PostgreSQL Grouping Error (SQLSTATE 42803)

When a query violates PostgreSQL's grouping rules, you will see an error like:

ERROR:  column "orders.customer_name" must appear in the GROUP BY clause or be used in an aggregate function
LINE 1: SELECT customer_name, SUM(amount) FROM orders;
               ^
SQLSTATE: 42803

The condition name is grouping_error, SQLSTATE 42803, and it means a column referenced in SELECT, ORDER BY, or HAVING is neither aggregated nor listed in the GROUP BY clause.

What This Error Means

SQLSTATE 42803 belongs to PostgreSQL error class 42 — "Syntax Error or Access Rule Violation". Despite the class name, this is a semantic error caught during query analysis, not a runtime error. PostgreSQL raises it during the planning phase before any data is touched, so no rows are read and no transaction state is affected. You can retry the corrected query immediately.

The rule PostgreSQL enforces is a core property of the relational model: when you use GROUP BY, the query collapses multiple rows into a single output row per group. Every column in SELECT, ORDER BY, and HAVING must be either (a) listed in GROUP BY — meaning it has the same value for all rows in the group — or (b) wrapped in an aggregate function (SUM, COUNT, MAX, MIN, AVG, etc.) that reduces the group to a single value. Any column that is neither creates an ambiguity: which row's value should PostgreSQL use? PostgreSQL refuses to guess, unlike some other databases.

PostgreSQL is stricter here than MySQL's default mode (prior to ONLY_FULL_GROUP_BY being enabled).

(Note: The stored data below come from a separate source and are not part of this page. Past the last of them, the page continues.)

(* ===== verification/SCIONPacker.v ===== *)
(** * SCIONPacker: the transport packer of [dataplane/dataplane.go]

    The packer of the SCION header only knows the header's length, from a
    packet serializer it builds once both addresses are set; the socket adds
    and removes the header itself, so packing leaves the buffer alone. *)

From S2P Require Import Prelude Interface Dataplane.

(** The path of an address, and the packet serializer of the optimized
    connection library. *)
Class PathLib (Addr IA Serializer : Type) : Type := {
  Path_IsEmpty : Addr -> bool;
  PrepareConnectivityContext : error + IA;
  NewPacketSerializer : IA -> Addr -> Addr -> error + Serializer;
  Serializer_GetHeaderLen : Serializer -> Z;
}.

Section scion_packer.
Context {C Addr IA Serializer : Type} `{SCIONNet C Addr} `{PathLib Addr IA Serializer}.

Record SCIONPacketPacker : Type := mkSCIONPacketPacker {
  packetSerializer : option Serializer;
  packer_remoteAddr : option Addr;
  packer_localAddr : option Addr;
}.

Definition NewSCIONPacketPacker : SCIONPacketPacker := mkSCIONPacketPacker None None None.

Definition PrepareHeaderLen : go SCIONPacketPacker (option error) := fun up =>
  match packer_localAddr up, packer_remoteAddr up with
  | Some local, Some remote =>
      match PrepareConnectivityContext with
      | inl err => Done (Some err) up
      | inr ia =>
          match NewPacketSerializer ia local remote with
          | inl err => Done (Some err) (mkSCIONPacketPacker None (Some remote) (Some local))
          | inr s => Done None (mkSCIONPacketPacker (Some s) (Some remote) (Some local))
          end
      end
  | _, _ => Done None up
  end.

(** [if err != nil { panic(err) }] *)
Definition panic_on {S : Type} (err : option error) : go S unit :=
  match err with None => mret tt | Some _ => fail GoPanic end.

(** The result is the remote address afterwards: [SetDefaultPath] changes the
    address the caller's pointer refers to. *)
Definition SetRemote (remote : option Addr) : go SCIONPacketPacker Addr :=
  remote ← or_fail NilDeref remote;
  let '(remote, err) := if Path_IsEmpty remote then SetDefaultPath remote else (remote, None) in
  modify (fun up => mkSCIONPacketPacker (packetSerializer up) (Some remote) (packer_localAddr up));;
  panic_on err;;
  err ← PrepareHeaderLen;
  panic_on err;;
  mret remote.

Definition SetLocal (local : option Addr) : go SCIONPacketPacker unit :=
  modify (fun up => mkSCIONPacketPacker (packetSerializer up) (packer_remoteAddr up) local);;
  err ← PrepareHeaderLen;
  panic_on err.

Definition GetHeaderLen (up : SCIONPacketPacker) : option Z :=
  Serializer_GetHeaderLen <$> packetSerializer up.

Definition Pack (buf : list byte) (payloadLen : Z) : list byte := buf.

Definition Unpack (buf : list byte) : list byte := buf.

(** The packer behind the interface. *)
Definition as_transport (up : SCIONPacketPacker) : TransportPacketPacker :=
  mkTransportPacketPacker (GetHeaderLen up) Pack Unpack.

(** It is a transport packer the part context can use. *)
Lemma scion_transport_ok (up : SCIONPacketPacker) :
  (forall s, 0 <= Serializer_GetHeaderLen s) -> transport_ok (as_transport up).
Proof.
  intros Hs. split; [|done|done]. intros n. cbn. unfold GetHeaderLen.
  destruct (packetSerializer up); cbn; intros; simplify_eq. apply Hs.
Qed.

(** Both addresses set without a panic: the header length is known. *)
Lemma prepared local remote up remote' up1 up2 :
  SetLocal (Some local) up = Done tt up1 -> SetRemote (Some remote) up1 = Done remote' up2 ->
  exists s, packetSerializer up2 = Some s /\ packer_remoteAddr up2 = Some remote' /\
    packer_localAddr up2 = Some local.
Proof.
  intros H1 H2. unfold SetLocal in H1.
  assert (Hl : packer_localAddr up1 = Some local).
  { revert H1. go_step. unfold PrepareHeaderLen, mbind, go_bind, panic_on, mret, go_ret, fail. cbn.
    destruct (packer_remoteAddr up); [|by intros [= <-]].
    destruct PrepareConnectivityContext; [done|]. destruct NewPacketSerializer; [done|]. by intros [= <-]. }
  revert H2. unfold SetRemote. go_step.
  destruct (if Path_IsEmpty remote then SetDefaultPath remote else (remote, None)) as [r [e|]]; [done|].
  unfold panic_on at 1. go_step. unfold PrepareHeaderLen, mbind, go_bind, panic_on, mret, go_ret, fail.
  cbn. rewrite Hl. destruct PrepareConnectivityContext as [|ia]; [done|].
  destruct (NewPacketSerializer ia local r) as [|s]; [done|].
  intros [= <- <-]. by exists s.
Qed.

End scion_packer.

Arguments SCIONPacketPacker : clear implicits.
(** Every packet of the part arrives once, in any order. *)
Lemma ReadPart_permuted bc w b c c' sent ds :
  parts w !! bc = Some b -> Conn (dp w) = Some c -> listener_ok (owner w) ->
  receiver_ready b -> 0 < NumPackets b -> length sent = length (Data b) ->
  ds ≡ₚ (packet (PartId b) (PayloadLength b) sent <$> seqZ 1 (NumPackets b)) ->
  reads (MaxPacketLength b) c ds c' ->
  exists o b', listener_ok o /\
    ReadPart bc w = Done (u64 (total_len ds), None)
      (mkWorld (set_Conn c' (dp w)) (<[bc := b']> (parts w)) o) /\
    Data b' = sent /\ MissingSequenceNums b' = [] /\ MissingSequenceNumOffsets b' = [] /\
    HighestSequenceNumber b' = NumPackets b /\ RecvPackets b' = NumPackets b /\ PartId b' = PartId b.
Proof.
  intros Hb Hc Ho Hrr HN Hl (order & -> & Hperm)%Permutation_map_inv Hr.
  pose proof (ready_reading sent b Hrr Hl) as Hrd.
  pose proof (geometry_NumPackets b (rr_geometry _ Hrr)) as HN53.
  unfold ReadPart. rewrite (bind_Done _ _ _ _ _ (at_part_gets bc NumPackets w b Hb)).
  assert (Hin : forall s, s ∈ order <-> 1 <= s <= NumPackets b).
  { intros s. rewrite <- Hperm, elem_of_seqZ. lia. }
  destruct (ReadPart_loop_any_order bc (Z.to_nat (NumPackets b)) 0 0 w b c c' sent (Data b) ∅ order)
    as (o & b' & Hok & Hrun & Hrd' & Hn' & Hpl' & Hid' & _ & Hrp' & _); try (done || lia).
  - rewrite (rr_recv _ Hrr). done.
  - rewrite <- (Permutation_length Hperm), length_seqZ. done.
  - rewrite <- Hperm. apply NoDup_seqZ.
  - intros s Hs. split; [by apply Hin|apply not_elem_of_empty].
  - exists o, b'. split; [done|]. split; [exact Hrun|].
    rewrite union_empty_r_L in Hrd'. destruct Hrd' as [[Hg' _ _ _ Hd Hm] _ _].
    assert (HR : forall s, s ∈ (list_to_set order : gset Z) <-> 1 <= s <= NumPackets b).
    { intros s. rewrite elem_of_list_to_set. apply Hin. }
    split.
    { destruct Hg' as (Hp' & Hd' & Hc'). refine (data_inv_complete (PayloadLength b') sent (Data b) _ b' _ _ Hd); [lia|].
      intros s Hs. apply HR. rewrite <- Hn', Hc'.
      destruct Hd as [Hld _]. unfold zlen in *. rewrite Hld. lia. }
    destruct (missing_inv_complete _ (NumPackets b) _ Hm HR HN) as (-> & -> & ->).
    split_and!; try done. rewrite Hrp', (rr_recv _ Hrr), Z2Nat.id by lia.
    apply i64_id. unfold in_i64. lia.
Qed.
Lemma loopback_part_exchange ws wr partId bs ans fin ts tr :
  connected ws (mkLink (got (two_sent partId bs ans fin)) ts) alice bob tt ->
  connected wr (mkLink (got (two_read partId bs ans fin)) tr) bob alice tt ->
  locked (dp ws) = false -> i64 (currentPartId (owner ws) + 1) = partId ->
  handshake_ok (session_message alice partId 2000) -> gob_encode_handshake (session_message alice partId 2000) = inr bs ->
  gob_encode_handshake (session_message bob partId 2000) = inr ans ->
  request_ok (finish_packet partId 2) -> gob_encode_request (finish_packet partId 2) = inr fin ->
  zlen bs <= 1400 -> zlen ans <= 1400 -> zlen fin <= 1400 ->
  Forall (fun d => zlen d <= 1400) (packets (session_part CountInRateControl partId two_packets alice bob tt)) ->
  part_exchange ws wr two_packets (replicate 2000 Byte.x00).
Proof.
  intros Hws Hwr Hlk Hid Hok He Hea Hokf Hef Hbs Hans Hfin Hps.
  set (es := two_sent partId bs ans fin) in *. set (er := two_read partId bs ans fin) in *.
  eapply (part_exchange_intro _ _ _ _ _ (mkLink [] (ts ++ sent es)) _ _ _ _ (mkLink [] (tr ++ sent er)) _ _ _
    bs ans fin (rev (packets (session_part CountInRateControl partId two_packets alice bob tt))) Hws Hwr); rewrite ?Hid; try done.
  - apply loopback_conversation. constructor; [exact I|]. constructor; [exact Hans|].
    apply Forall_app. split; [apply sends_fit|]. by apply Forall_singleton.
  - symmetry. apply Permutation_rev.
  - apply loopback_conversation. constructor; [exact Hbs|]. constructor; [exact I|].
    apply Forall_app. split; [|by apply Forall_singleton]. by apply packets_fit, Forall_rev.
Qed.

Lemma loopback_exchange :
  exists cs cr, part_exchange (idle_end alice bob cs) (idle_end bob alice cr) two_packets (replicate 2000 Byte.x00).
Proof.
  destruct (loopback_message alice 2000 (or_introl eq_refl) (or_intror (or_intror eq_refl))) as [Hok (bs & He & Hl)].
  destruct (loopback_message bob 2000 (or_intror eq_refl) (or_intror (or_intror eq_refl))) as [_ (ans & Hea & Hla)].
  destruct finish_ok as [Hokf (fin & Hef & Hlf)].
  exists (mkLink (got (two_sent 1 bs ans fin)) []), (mkLink (got (two_read 1 bs ans fin)) []).
  apply (loopback_part_exchange _ _ 1 bs ans fin [] []); try done.
  - apply idle_connected.
  - apply idle_connected.
  - exact alice_packets_fit.
Qed.

(** A loopback network on which a listener finds datagrams that have arrived. *)
Definition arrived_network (ds : list (list byte)) : SCIONNet link string := meeting (mkLink [] []) (mkLink ds []).

(** The listener learns an address without a path, and its transport packer
    sets the default one. *)
Lemma Dial_Accept_connects_witness :
  exists bs, let net := arrived_network [bs] in
  exists ws wr wr',
    Dial (H := net) alice bob tt = Done (inr ws) tt /\ Listen (H := net) bob tt = Done (inr wr) tt /\
    Accept (H := net) wr = Done None wr' /\
    ready ws (mkLink [] [bs]) alice (with_path bob) tt /\ ready wr' (mkLink [] []) bob alice tt /\
    Path_IsEmpty alice = true.
Proof.
  destruct (loopback_message alice 0 (or_introl eq_refl)) as [Hok (bs & He & Hl)]; [by right; left|].
  exists bs. cbv zeta. set (net := arrived_network [bs]).
  destruct (Dial_Accept_connects (H := net) tt alice bob alice bob (with_path bob) None (mkLink [] []) (mkLink [] [bs])
    (zlen bs, None) bob bob (mkLink [bs] []) (mkLink [] []) bs) as (ws & wr & wr' & HD & HL & HA & _ & Hs & Hr).
  - reflexivity.
  - reflexivity.
  - reflexivity.
  - reflexivity.
  - reflexivity.
  - reflexivity.
  - exact Hok.
  - exact He.
  - reflexivity.
  - by apply loopback_read.
  - exists ws, wr, wr'. split; [exact HD|]. split; [exact HL|]. split; [exact HA|].
    split; [by apply (Hs tt), default_routed|]. split; [by apply (Hr tt), default_routed|reflexivity].
Defined.
Lemma lossy_part_recovers_witness :
  exists ws1 ws2, HandleAckPackets (length asks_for_two) (end_world (mkLink asks_for_two []) small_sender) = Done false ws1 /\
    retransfer_pass ws1 = Done tt ws2 /\ Conn (dp ws2) = Some (mkLink [] (packets_of small_sender [2])) /\
  exists wr2, requestRetransfers_tick 53 1 1 two_of_three = Done (Some 2) wr2 /\
  exists n1 n2 wr' br', ReadPart_loop 0 1 2 n1 wr2 = Done (n2, None) wr' /\ parts wr' !! O = Some br' /\ Data br' = five.
Proof.
  set (cr := mkLink (packets_of small_sender [1; 3; 2]) []). set (cr1 := mkLink (packets_of small_sender [2]) []).
  destruct (lossy_part_recovers (C := link) (Addr := string) O (end_world cr small_receiver) small_receiver cr cr1 small_sender [1; 3] 1)
    as (n1 & wr1 & b1 & ds & H1 & H2 & H3 & H4).
  - exact small_fits.
  - reflexivity.
  - reflexivity.
  - split_and!; [apply sending_cp_ok|reflexivity|apply le_n].
  - by apply small_ready.
  - by split.
  - by apply small_geometry.
  - by apply plain_transport_ok.
  - reflexivity.
  - reflexivity.
  - by split.
  - by repeat constructor.
  - by right; left.
  - intros s Hs. repeat (apply elem_of_cons in Hs as [->|Hs]; [done|]). by apply elem_of_nil in Hs.
  - discriminate.
  - apply (loopback_reads 18 (packets_of small_sender [1; 3]) (packets_of small_sender [2])).
    vm_compute. repeat constructor; done.
  - assert (El : lost (NumPackets small_sender) [1; 3] = [2]) by (vm_compute; reflexivity).
    cbv zeta in H3, H4. rewrite El in H3, H4.
    assert (Ew : wr1 = two_of_three) by (change (length [1; 3]) with 2%nat in H1; unfold two_of_three; cbv zeta; fold cr; by rewrite H1).
    destruct (H3 (mkLink (rx cr1) (tx cr1 ++ ds)) (loopback_writes cr1 ds)) as (id & wr2 & H5 & H6 & H7).
    rewrite Ew in H2, H5.
    assert (Ed : ds = asks_for_two) by (unfold asks_for_two; by rewrite H5, H6).
    assert (Eid : id = 2).
    { assert (E : match requestRetransfers_tick 53 1 1 two_of_three with Done r _ => r | _ => None end = Some 2)
        by (vm_compute; reflexivity). rewrite H5 in E. by injection E. }
    assert (En : zlen (MissingSequenceNums b1) <= 200).
    { assert (E : MissingSequenceNums <$> parts two_of_three !! O = Some [2]) by (vm_compute; reflexivity).
      rewrite H2 in E. injection E as ->. discriminate. }
    subst ds id.
    destruct (H4 En O (end_world (mkLink asks_for_two []) small_sender) (mkLink asks_for_two []) (mkLink [] [])
      (mkLink [] (packets_of small_sender [2]))) as (ws1 & ws2 & H8 & H9 & H10 & _).
    + split; [reflexivity|reflexivity|reflexivity|exact end_cp_ok].
    + assert (Hl : Forall (fun d => zlen d <= PACKET_SIZE) asks_for_two) by (vm_compute; repeat constructor; discriminate).
      pose proof (loopback_reads PACKET_SIZE asks_for_two [] [] Hl) as Hr. by rewrite app_nil_r in Hr.
    + pose proof (loopback_writes (mkLink [] []) (packets_of small_sender [2])) as Hw. cbn [rx tx app] in Hw. exact Hw.
    + destruct (H7 (packets_of small_sender [2]) (mkLink [] asks_for_two)) as (wr' & br' & H11 & H12 & H13 & _).
      * reflexivity.
      * pose proof (loopback_reads 18 (packets_of small_sender [2]) [] asks_for_two) as Hr. rewrite app_nil_r in Hr.
        apply Hr. vm_compute. repeat constructor; discriminate.
      * exists ws1, ws2. split; [exact H8|]. split; [exact H9|]. split; [exact H10|]. exists wr2. split; [exact H5|].
        exists n1, (u64 (n1 + total_len (packets_of small_sender [2]))), wr', br'.
        split; [exact H11|]. split; [exact H12|exact H13].
Defined.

If you are migrating queries from MySQL or SQLite, you will frequently encounter 42803 for queries those databases accepted silently — sometimes returning arbitrary values from the group.

Common Causes

  1. Missing column in GROUP BY — The most frequent cause: a SELECT list includes a plain column alongside an aggregate, but that column is not listed in GROUP BY.

    -- Fails: customer_name is not grouped
    SELECT customer_name, SUM(amount)
    FROM orders
    GROUP BY customer_id;
    
  2. Selecting a non-key column from a joined table — Joining tables and selecting columns from the joined table without including them in GROUP BY.

    -- Fails: p.product_name is not in GROUP BY
    SELECT p.product_name, COUNT(o.id)
    FROM orders o
    JOIN products p ON o.product_id = p.id
    GROUP BY o.product_id;
    
  3. ORDER BY on a non-aggregated, non-grouped columnORDER BY has the same grouping requirement as SELECT.

    -- Fails: created_at is not grouped or aggregated
    SELECT customer_id, COUNT(*)
    FROM orders
    GROUP BY customer_id
    ORDER BY created_at;
    
  4. HAVING clause referencing a bare column — Using a raw column (not an aggregate) in HAVING that is not in GROUP BY.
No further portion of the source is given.